(** * openshift_adm_migrate_template_instances

    A shallow embedding of [plugins/modules/openshift_adm_migrate_template_instances.py]
    and the properties of its migration pass.

    The module lists the TemplateInstances of a cluster (of one namespace, or
    of all of them), rewrites the [apiVersion] of the object references in
    their status according to the [transforms] table and patches the status
    subresource of the instances it rewrote.

    Python dictionaries with a fixed shape are records; a key the code reads
    with a subscript is a plain field, a key it reads with [.get] is an
    [option].  The [transforms] dictionary is a [gmap].  The calls to the
    cluster are methods of a [Resource] interface that thread the state of
    the cluster, and [fail_json] and uncaught exceptions end a run early. *)

From Stdlib Require Import ZArith.
From stdpp Require Import gmap strings list fin_maps.

Local Open Scope string_scope.
Local Open Scope list_scope.

(** ** Data model *)

(** The parts of a document that the module never looks into. *)
#[warnings="-register-all"]
Inductive json : Type :=
| JNull
| JBool (b : bool)
| JNum (z : Z)
| JStr (s : string)
| JList (l : list json)
| JDict (kv : list (string * json)).

(** [obj['ref']]: the reference to an object that a template created. *)
Record ObjectReference : Type := {
  kind : string;
  apiVersion : string;
  name : string;
  namespace : string;
  uid : string
}.

(** An entry of [status.objects]: a dictionary with the single key [ref]. *)
Record TemplateInstanceObject : Type := { ref : ObjectReference }.

(** [ti['status']]; [objects] is read with [.get] and may be missing. *)
Record TemplateInstanceStatus : Type := {
  conditions : json;
  objects : option (list TemplateInstanceObject)
}.

Record ObjectMeta : Type := {
  meta_name : string;
  meta_namespace : string;
  resourceVersion : string;
  meta_rest : json
}.

Record TemplateInstance : Type := {
  ti_apiVersion : string;
  ti_kind : string;
  metadata : ObjectMeta;
  spec : json;
  status : TemplateInstanceStatus
}.

(** The dictionary of a list call; the module reads its [items]. *)
Record TemplateInstanceList : Type := { items : list TemplateInstance }.

(** [results['result']] starts as the empty list and is overwritten with the
    dictionary that a patch returns. *)
Inductive ResultValue : Type :=
| EmptyList
| Body (ti : TemplateInstance).

Record Results : Type := { changed : bool; result : ResultValue }.

(** ** The transform table *)

Definition transforms : gmap string string :=
  <["Build" := "build.openshift.io/v1.Build"]>
  (<["BuildConfig" := "build.openshift.io/v1.BuildConfig"]>
  (<["DeploymentConfig" := "apps.openshift.io/v1.DeploymentConfig"]>
  (<["Route" := "route.openshift.io/v1.Route"]> ∅))).

(** ** Exceptions, failures and outcomes *)

(** What a call to the cluster can raise.  [exc_text] is what [to_native]
    makes of the exception. *)
Inductive Exception : Type :=
| DynamicApiError (exc_body : string) (exc_status : Z) (exc_reason : string)
                  (exc_text : string)
| OtherException (exc_text : string).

◆ ◆ ◆ ◆

What is expected: Give every entry again, exactly as it reads.

Solution to this task:
(** * openshift_adm_migrate_template_instances

    A shallow embedding of [plugins/modules/openshift_adm_migrate_template_instances.py]
    and the properties of its migration pass.

    The module lists the TemplateInstances of a cluster (of one namespace, or
    of all of them), rewrites the [apiVersion] of the object references in
    their status according to the [transforms] table and patches the status
    subresource of the instances it rewrote.

    Python dictionaries with a fixed shape are records; a key the code reads
    with a subscript is a plain field, a key it reads with [.get] is an
    [option].  The [transforms] dictionary is a [gmap].  The calls to the
    cluster are methods of a [Resource] interface that thread the state of
    the cluster, and [fail_json] and uncaught exceptions end a run early. *)

From Stdlib Require Import ZArith.
From stdpp Require Import gmap strings list fin_maps.

Local Open Scope string_scope.
Local Open Scope list_scope.

(** ** Data model *)

(** The parts of a document that the module never looks into. *)
#[warnings="-register-all"]
Inductive json : Type :=
| JNull
| JBool (b : bool)
| JNum (z : Z)
| JStr (s : string)
| JList (l : list json)
| JDict (kv : list (string * json)).

(** [obj['ref']]: the reference to an object that a template created. *)
Record ObjectReference : Type := {
  kind : string;
  apiVersion : string;
  name : string;
  namespace : string;
  uid : string
}.

(** An entry of [status.objects]: a dictionary with the single key [ref]. *)
Record TemplateInstanceObject : Type := { ref : ObjectReference }.

(** [ti['status']]; [objects] is read with [.get] and may be missing. *)
Record TemplateInstanceStatus : Type := {
  conditions : json;
  objects : option (list TemplateInstanceObject)
}.

Record ObjectMeta : Type := {
  meta_name : string;
  meta_namespace : string;
  resourceVersion : string;
  meta_rest : json
}.

Record TemplateInstance : Type := {
  ti_apiVersion : string;
  ti_kind : string;
  metadata : ObjectMeta;
  spec : json;
  status : TemplateInstanceStatus
}.

(** The dictionary of a list call; the module reads its [items]. *)
Record TemplateInstanceList : Type := { items : list TemplateInstance }.

(** [results['result']] starts as the empty list and is overwritten with the
    dictionary that a patch returns. *)
Inductive ResultValue : Type :=
| EmptyList
| Body (ti : TemplateInstance).

Record Results : Type := { changed : bool; result : ResultValue }.

(** ** The transform table *)

Definition transforms : gmap string string :=
  <["Build" := "build.openshift.io/v1.Build"]>
  (<["BuildConfig" := "build.openshift.io/v1.BuildConfig"]>
  (<["DeploymentConfig" := "apps.openshift.io/v1.DeploymentConfig"]>
  (<["Route" := "route.openshift.io/v1.Route"]> ∅))).

(** ** Exceptions, failures and outcomes *)

(** What a call to the cluster can raise.  [exc_text] is what [to_native]
    makes of the exception. *)
Inductive Exception : Type :=
| DynamicApiError (exc_body : string) (exc_status : Z) (exc_reason : string)
                  (exc_text : string)
| OtherException (exc_text : string).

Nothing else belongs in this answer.